# TASK DIRECTIONS
Output the entries below exactly, from the first line to the line holding "Record reported (seen", both included.

# Stored data entries

◆ ◆ ◆ ◆ ◆

(* ===== verification/EdgeStatusSpec.v ===== *)
(** * The edge's status report: theorems *)

From S2P Require Import Prelude GoStrings NetIP Limiter Access EdgeConf EdgePool Edge.
From stdpp Require Import options.
#[local] Open Scope l8_scope.
#[local] Open Scope Z_scope.

(** The entry reports port [p]. *)
Definition reports (s : EdgeListenerStatus) (p : Z) : Prop := SPort s ≤ p ≤ last_reported s.

(** Entries with the newest first: each lies above the ones reported before. *)
Definition above (s s' : EdgeListenerStatus) : Prop := last_reported s' < SPort s.

Section status.
Context `{MapRange} (ls : gmap Z listener).

Definition add_port (acc : list EdgeListenerStatus) (p : Z) : list EdgeListenerStatus :=
  match ls !! p with Some l => report acc (listener_status p l) | None => acc end.

(** The entries say what the listeners on their ports are. *)
Definition truthful (s : EdgeListenerStatus) : Prop :=
  ∀ p l, reports s p → ls !! p = Some l → SProtocol s = lproto l ∧ SBound s = bool_decide (lerr l = None).

Record reported (seen : list Z) (acc : list EdgeListenerStatus) : Prop := {
  re_cover p : p ∈ seen ↔ ∃ s, s ∈ acc ∧ reports s p;
  re_sorted : StronglySorted above acc;
  re_entry s : s ∈ acc → SPort s ≤ last_reported s ∧ 1 ≤ SPort s ∧ truthful s;
}.

Lemma port_alone p l :
  1 ≤ p ≤ 65535 → let s := listener_status p l in
  SPort s = p ∧ last_reported s = p ∧ SProtocol s = lproto l ∧ SBound s = bool_decide (lerr l = None).
Proof.
  intros Hp. cbn. unfold last_reported. cbn. rewrite int32_id by (unfold is_int32; lia). done.
Qed.

Lemma last_extended s p : p ≠ 0 → SPort (s <| SPortEnd := p |>) = SPort s ∧ last_reported (s <| SPortEnd := p |>) = p.
Proof. intros Hp. unfold last_reported. cbn. split; [done|]. by rewrite (proj2 (Z.eqb_neq p 0)). Qed.

Lemma add_port_ok seen acc p l :
  1 ≤ p ≤ 65535 → ls !! p = Some l → (∀ q, q ∈ seen → q < p) → reported seen acc → reported (seen ++ [p]) (add_port acc p).
Proof.
  intros Hp Hl Hlt Hr. unfold add_port. rewrite Hl. destruct (port_alone p l Hp) as (Hsp & Hla & Hpr & Hbo).
  set (s := listener_status p l) in *.
  assert (∀ s', s' ∈ acc → last_reported s' < p) as Hbelow.
  { intros s' Hs'. destruct (re_entry _ _ Hr s' Hs') as (? & ? & _). apply Hlt, (re_cover _ _ Hr). exists s'. split; [done|]. unfold reports. lia. }
  assert (reported (seen ++ [p]) (s :: acc)) as Hnew.
  { split.
    - intros q. rewrite elem_of_app, list_elem_of_singleton, (re_cover _ _ Hr). split.
      + intros [(s' & ? & ?)| ->]; [exists s'; split; [by right|done]|exists s; split; [left|unfold reports; lia]].
      + intros (s' & [->|Hs']%elem_of_cons & Hq); [right; unfold reports in Hq; lia|left; by exists s'].
    - constructor; [apply Hr|]. apply Forall_forall. intros s' Hs'. unfold above. rewrite Hsp. by apply Hbelow.
    - intros s' [->|Hs']%elem_of_cons; [|by apply Hr]. split_and!; [lia|lia|]. intros q l' Hq Hl'. unfold reports in Hq.
      assert (q = p) as -> by lia. by simplify_eq. }
  unfold report. destruct acc as [|prev acc]; [done|]. destruct (extends prev s) eqn:Hext; [|done].
  unfold extends in Hext. bool_facts. rewrite Hsp in *.
  match goal with H : last_reported prev = _ |- _ => rename H into Hlast end.
  rewrite int32_id in Hlast by (unfold is_int32; lia).
  destruct (last_extended prev p ltac:(lia)) as [Hsp' Hla']. set (prev' := prev <| SPortEnd := p |>) in *.
  pose proof (re_sorted _ _ Hr) as Hsort. apply StronglySorted_inv in Hsort as [Hsort Hall].
  destruct (re_entry _ _ Hr prev ltac:(left)) as (Hle & Hpos & Htr). split.
  - intros q. rewrite elem_of_app, list_elem_of_singleton, (re_cover _ _ Hr). split.
    + intros [(s' & [->|Hs']%elem_of_cons & Hq)| ->]; [exists prev'|exists s'|exists prev'].
      * split; [left|]. unfold reports in *. lia.
      * split; [by right|done].
      * split; [left|]. unfold reports. lia.
    + intros (s' & [->|Hs']%elem_of_cons & Hq); [|left; exists s'; split; [by right|done]].
      unfold reports in Hq. destruct (decide (q = p)) as [|Hne]; [by right|left]. exists prev. split; [left|]. unfold reports. lia.
  - constructor; [done|]. eapply Forall_impl; [exact Hall|]. intros s'. unfold above. by rewrite Hsp'.
  - intros s' [->|Hs']%elem_of_cons; [|apply Hr; by right]. split_and!; [lia|lia|]. intros q l' Hq Hl'.
    unfold reports in Hq. destruct (decide (q = p)) as [->|Hne].
    + simplify_eq. change (SProtocol prev') with (SProtocol prev). change (SBound prev') with (SBound prev).
      split; [congruence|]. rewrite <-Hbo. congruence.
    + apply (Htr q l'); [unfold reports; lia|done].
Qed.

Lemma add_ports_ok l seen acc :
  (∀ p, p ∈ l → 1 ≤ p ≤ 65535 ∧ is_Some (ls !! p)) → StronglySorted Z.lt l → (∀ q p, q ∈ seen → p ∈ l → q < p) →
  reported seen acc → reported (seen ++ l) (foldl add_port acc l).
Proof.
  revert seen acc. induction l as [|p l IH]; intros seen acc Hl Hs Hlt Hr; [by rewrite app_nil_r|].
  apply StronglySorted_inv in Hs as [Hs Hall]. destruct (Hl p ltac:(left)) as [Hp [x Hx]]. cbn [foldl].
  change (p :: l) with ([p] ++ l). rewrite app_assoc. apply IH.
  - intros q Hq. apply Hl. by right.
  - done.
  - intros q q' [Hq|Hq%list_elem_of_singleton]%elem_of_app Hq'; [apply Hlt; [done|by right]|subst].
    by eapply (proj1 (Forall_forall _ _)) in Hall.
  - by apply (add_port_ok _ _ _ x); [| |intros q Hq; apply Hlt; [done|left]|].
Qed.
End status.

(** the status report covers every port once and truthfully. With valid
port numbers, a port is in an entry of the report exactly if the edge has a
listener for it, in one entry only, in ascending order, and the entry has the
listener's protocol and says whether it is bound. *)
Theorem Status_ports `{MapRange} e :
  (∀ p, is_Some (listeners e !! p) → 1 ≤ p ≤ 65535) →
  let l := StListeners (Status e) in
  (∀ p, is_Some (listeners e !! p) ↔ ∃ s, s ∈ l ∧ reports s p) ∧
  (∀ i j s s', l !! i = Some s → l !! j = Some s' → (i < j)%nat → last_reported s < SPort s') ∧
  (∀ s p x, s ∈ l → reports s p → listeners e !! p = Some x →
     SProtocol s = lproto x ∧ SBound s = bool_decide (lerr x = None)).
Proof.
  intros Hv l. set (ports := merge_sort Z.le (range (listeners e)).*1).
  assert (∀ p, p ∈ ports ↔ is_Some (listeners e !! p)) as Hports
    by (intros p; unfold ports; rewrite merge_sort_Permutation; apply elem_of_range_keys).
  assert (StronglySorted Z.lt ports) as Hsort.
  { assert (StronglySorted Z.le ports) as Hle by (apply (StronglySorted_merge_sort Z.le)).
    assert (NoDup ports) as Hnd by (unfold ports; rewrite merge_sort_Permutation; apply NoDup_range).
    clearbody ports. clear -Hle Hnd. induction Hle as [|p ports Hs IH Hall]; [constructor|].
    apply NoDup_cons in Hnd as [Hp Hnd]. constructor; [by apply IH|]. apply Forall_forall. intros q Hq.
    rewrite Forall_forall in Hall. specialize (Hall q Hq). assert (q ≠ p) by (by intros ->). lia. }
  assert (reported (listeners e) ports (rev l)) as Hr.
  { unfold l, Status. cbn [StListeners]. rewrite rev_involutive. change ports with ([] ++ ports) at 1.
    apply add_ports_ok; [intros p Hp%Hports; split; [by apply Hv|done]|done|by intros q p ?%elem_of_nil|].
    split; [intros p; split; [by intros ?%elem_of_nil|by intros (s & ?%elem_of_nil & _)]|constructor|by intros s ?%elem_of_nil]. }
  assert (∀ s, s ∈ rev l ↔ s ∈ l) as Hrev by (intros s; rewrite !list_elem_of_In; apply iff_sym, in_rev). split_and!.
  - intros p. rewrite <-Hports, (re_cover _ _ _ Hr). by setoid_rewrite Hrev.
  - intros i j s s' Hi Hj Hij. pose proof (re_sorted _ _ _ Hr) as Hss. clear -Hss Hi Hj Hij.
    assert (∀ l : list EdgeListenerStatus, StronglySorted above (rev l) → ∀ i j s s', l !! i = Some s → l !! j = Some s' → (i < j)%nat → above s' s) as Hall.
    { clear. induction l as [|a l IH]; intros Hss i j s s' Hi Hj Hij; [done|]. cbn in Hss.
      destruct j as [|j]; [lia|]. destruct i as [|i]; cbn in Hi, Hj.
      - simplify_eq. eapply StronglySorted_app_1_elem_of; [exact Hss| |left].
        rewrite list_elem_of_In, <-in_rev, <-list_elem_of_In. by eapply list_elem_of_lookup_2.
      - apply (IH (StronglySorted_app_1_l _ _ _ Hss) i j); [done|done|lia]. }
    by eapply (Hall l).
  - intros s p x Hs. apply Hrev in Hs. by apply (re_entry _ _ _ Hr s Hs).
Qed.

Module StatusSample.
Definition on (p : Z) (proto : EdgeProtocol) (err : option string) : listener := mkListener p proto err None.
Definition e : edge :=
  mkEdge (mkEdgeConfig "" "" "" "" "" (QArith_base.inject_Z 1) 1) (NewIPLimiter (QArith_base.inject_Z 1) 1 0)
    {[443 := on 443 EDGE_PROTOCOL_TLS None; 2000 := on 2000 EDGE_PROTOCOL_TCP None; 2001 := on 2001 EDGE_PROTOCOL_TCP None;
      2002 := on 2002 EDGE_PROTOCOL_TCP (Some "in use")]} ∅ 0 false (mkEdgeCounters 0 0 0 0 0) 0 ∅.
End StatusSample.

Lemma Status_ports_witness :
  (λ s, (SPort s, SPortEnd s)) <$> StListeners (Status StatusSample.e) = [(443, 0); (2000, 2001); (2002, 0)] ∧
  ∃ s, s ∈ StListeners (Status StatusSample.e) ∧ reports s 2001.
Proof.
  split; [vm_compute; reflexivity|].
  refine (proj1 (proj1 (Status_ports StatusSample.e _) 2001) _); [|vm_compute; by eexists].
  intros p [l Hl]. unfold StatusSample.e in Hl. cbn [listeners] in Hl.
  repeat (apply lookup_insert_Some in Hl as [[<- _]|[_ Hl]]; [lia|]). apply lookup_singleton_Some in Hl as [<- _]. lia.
Defined.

◆ ◆ ◆ ◆ ◆

# THE COMPLETED TASK
(* ===== verification/EdgeStatusSpec.v ===== *)
(** * The edge's status report: theorems *)

From S2P Require Import Prelude GoStrings NetIP Limiter Access EdgeConf EdgePool Edge.
From stdpp Require Import options.
#[local] Open Scope l8_scope.
#[local] Open Scope Z_scope.

(** The entry reports port [p]. *)
Definition reports (s : EdgeListenerStatus) (p : Z) : Prop := SPort s ≤ p ≤ last_reported s.

(** Entries with the newest first: each lies above the ones reported before. *)
Definition above (s s' : EdgeListenerStatus) : Prop := last_reported s' < SPort s.

Section status.
Context `{MapRange} (ls : gmap Z listener).

Definition add_port (acc : list EdgeListenerStatus) (p : Z) : list EdgeListenerStatus :=
  match ls !! p with Some l => report acc (listener_status p l) | None => acc end.

(** The entries say what the listeners on their ports are. *)
Definition truthful (s : EdgeListenerStatus) : Prop :=
  ∀ p l, reports s p → ls !! p = Some l → SProtocol s = lproto l ∧ SBound s = bool_decide (lerr l = None).

Record reported (seen : list Z) (acc : list EdgeListenerStatus) : Prop := {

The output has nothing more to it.